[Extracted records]
----
(** * glow/Base/Type.h: tensor type descriptors

    A shallow embedding of [include/glow/Base/Type.h] and the properties of
    [ShapeNHWC], [flattenCdr] and [Type] that the rest of the system relies
    on.

    Conventions of the embedding.
    - Unsigned machine integers ([size_t], [unsigned char], [unsigned]) are
      integers in [Z]; arithmetic that can leave the range of its type is
      reduced modulo the width of the type, written out.
    - A call either returns, or stops the process at a failed [assert] /
      [glow_unreachable()], or runs into behaviour the language leaves
      undefined (a C array subscripted outside its bounds).  The three are
      the constructors of [outcome].  Assertions are compiled in (the build
      without NDEBUG).
    - C arrays and [llvm::ArrayRef] are lists, subscripted with stdpp's
      [!!] and updated with [<[i:=x]>]; the bounds behaviour of the source
      is written around them. *)

From Stdlib Require Import ZArith Lia.
From stdpp Require Import base numbers list strings.

Local Open Scope Z_scope.

(** ** Outcomes of a call *)

Inductive outcome (A : Type) : Type :=
| Ret (a : A)   (* the call returns [a] *)
| Abort         (* a failed [assert] or [glow_unreachable()]: the process stops *)
| Undefined.    (* undefined behaviour, here: an out-of-bounds array access *)

Arguments Ret {A} a.
Arguments Abort {A}.
Arguments Undefined {A}.

#[global] Instance outcome_ret : MRet outcome := @Ret.

#[global] Instance outcome_bind : MBind outcome := λ A B f m,
  match m with
  | Ret a => f a
  | Abort => Abort
  | Undefined => Undefined
  end.

(** [assert(c)] of <cassert>. *)
Definition assert (c : bool) : outcome unit :=
  if c then Ret tt else Abort.

(** Modelled from the spec: [glow_unreachable()] is a macro of
    glow/Support/Compiler.h, which this development does not include.  The
    specification (sections 4.1 and 7) makes reaching it a fatal programming
    error: the process aborts. *)
Definition glow_unreachable {A : Type} : outcome A := Abort.

(** ** The target platform *)

(** [sizeof(size_t)] is the one quantity the header leaves to the target.
    Bytes have 8 bits ([int8_t] exists). *)
Class Platform : Type := {
  sizeof_size_t : Z;
  sizeof_size_t_pos : 0 < sizeof_size_t
}.

Definition LP64 : Platform := {| sizeof_size_t := 8; sizeof_size_t_pos := eq_refl |}.
Definition ILP32 : Platform := {| sizeof_size_t := 4; sizeof_size_t_pos := eq_refl |}.

(** IEEE-754 binary32 / binary64 and the exact-width integer types. *)
Definition sizeof_float : Z := 4.
Definition sizeof_double : Z := 8.
Definition sizeof_int8_t : Z := 1.
Definition sizeof_int32_t : Z := 4.

Section Machine.
Context `{Platform}.

Definition size_t_bits : Z := 8 * sizeof_size_t.
Definition size_t_modulus : Z := 2 ^ size_t_bits.

(** The values of [size_t]. *)
Definition is_size_t (z : Z) : Prop := 0 ≤ z < size_t_modulus.

(** [a * b] on [size_t]: unsigned arithmetic wraps. *)
Definition mul_size_t (a b : Z) : Z := (a * b) mod size_t_modulus.
End Machine.

(** Conversion to [unsigned char]. *)
Definition to_uchar (z : Z) : Z := z mod 256.

(** ** Arrays *)

(** [a[i]] on a C array of [length a] elements. *)
Definition array_at {A : Type} (a : list A) (i : nat) : outcome A :=
  match a !! i with
  | Some x => Ret x
  | None => Undefined
  end.

(** [a[i]] with a signed index, as in [names[(int)Ty]]. *)
Definition array_at_int {A : Type} (a : list A) (i : Z) : outcome A :=
  if i <? 0 then Undefined else array_at a (Z.to_nat i).

(** [a[i] = x] on a C array. *)
Definition array_set {A : Type} (a : list A) (i : nat) (x : A) : outcome (list A) :=
  if decide (i < length a)%nat then Ret (<[i:=x]> a) else Undefined.

(** [llvm::ArrayRef<size_t>]: a view of [size()] elements.  Its
    [operator[]] asserts that the index is in range. *)
Abbreviation ArrayRef := (list Z) (only parsing).

Definition ArrayRef_size (a : ArrayRef) : Z := Z.of_nat (length a).

Definition ArrayRef_at (a : ArrayRef) (i : nat) : outcome Z :=
  match a !! i with
  | Some x => Ret x
  | None => Abort
  end.

Module glow.

(** [constexpr unsigned max_tensor_dimensions = 6;] *)
Definition max_tensor_dimensions : Z := 6.

(** ** ShapeNHWC *)

Module ShapeNHWC.
Record t : Type := Build {
  n : Z;  (* Number of samples *)
  h : Z;  (* Height *)
  w : Z;  (* Width *)
  c : Z   (* # of Channels *)
}.

(** [explicit ShapeNHWC(llvm::ArrayRef<size_t> shape)] *)
Definition of_ArrayRef (shape : ArrayRef) : outcome t :=
  assert (ArrayRef_size shape =? 4) ;;
  n ← ArrayRef_at shape 0;
  h ← ArrayRef_at shape 1;
  w ← ArrayRef_at shape 2;
  c ← ArrayRef_at shape 3;
  mret (Build n h w c).

(** [explicit ShapeNHWC(size_t samples, size_t height, size_t width,
    size_t channels)] *)
Definition of_sizes (samples height width channels : Z) : t :=
  Build samples height width channels.

(** [bool equals(const ShapeNHWC &other) const] *)
Definition equals (this other : t) : bool :=
  (n this =? n other) && (h this =? h other) &&
  (w this =? w other) && (c this =? c other).
End ShapeNHWC.

(** [operator==(const ShapeNHWC &LHS, const ShapeNHWC &RHS)] *)
Definition ShapeNHWC_eq (LHS RHS : ShapeNHWC.t) : bool := ShapeNHWC.equals LHS RHS.

(** ** flattenCdr *)

Section FlattenCdr.
Context `{Platform}.

(** [for (size_t i = 2; i < dims.size(); i++) rest *= dims[i];] with
    [todo] iterations left, that is [todo = dims.size() - i]. *)
Fixpoint flattenCdr_loop (todo i : nat) (dims : ArrayRef) (rest : Z) : outcome Z :=
  match todo with
  | O => mret rest
  | S todo' =>
      d ← ArrayRef_at dims i;
      flattenCdr_loop todo' (S i) dims (mul_size_t rest d)
  end.

Definition flattenCdr (dims : ArrayRef) : outcome (Z * Z) :=
  assert (1 <? ArrayRef_size dims) ;;
  first ← ArrayRef_at dims 0;
  rest ← ArrayRef_at dims 1;
  rest ← flattenCdr_loop (length dims - 2) 2 dims rest;
  mret (first, rest).
End FlattenCdr.

(** ** Element kinds *)

(** [enum class ElemKind : unsigned char].  The underlying type is fixed,
    so the values of the type are those of [unsigned char], of which the
    five enumerators name 0 to 4. *)
Definition ElemKind : Type := Z.

Abbreviation FloatTy := 0 (only parsing).
Abbreviation DoubleTy := 1 (only parsing).
Abbreviation Int8Ty := 2 (only parsing).
Abbreviation Int32Ty := 3 (only parsing).
Abbreviation IndexTy := 4 (only parsing).

(** The values an object of type [ElemKind] can hold. *)
Definition is_ElemKind (Ty : ElemKind) : Prop := 0 ≤ Ty ≤ 255.

(** The closed set of enumerators. *)
Definition enumerators : list ElemKind := [FloatTy; DoubleTy; Int8Ty; Int32Ty; IndexTy].

(** ** Type *)

(** [struct Type final] *)
Record Type_ : Type := Build_Type {
  (* Contains the dimentions (sizes) of the tensor. Ex: [sx, sy, sz, ...]. *)
  sizes_ : list Z;
  (* Contains the number of dimensions used by the tensor. *)
  numSizes_ : Z;
  (* Specifies the element type of the tensor. *)
  elementType_ : ElemKind
}.

(** The default member initializers:
    [sizes_[max_tensor_dimensions] = {0,}], [numSizes_{0}],
    [elementType_{ElemKind::IndexTy}]. *)
Definition sizes_init : list Z := replicate (Z.to_nat max_tensor_dimensions) 0.

(** [Type() = default;] *)
Definition Type_default : Type_ :=
  {| sizes_ := sizes_init; numSizes_ := 0; elementType_ := IndexTy |}.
----
Bring together all lines in the records where the word "Contains" is found.

  (* Contains the dimentions (sizes) of the tensor. Ex: [sx, sy, sz, ...]. *)
  (* Contains the number of dimensions used by the tensor. *)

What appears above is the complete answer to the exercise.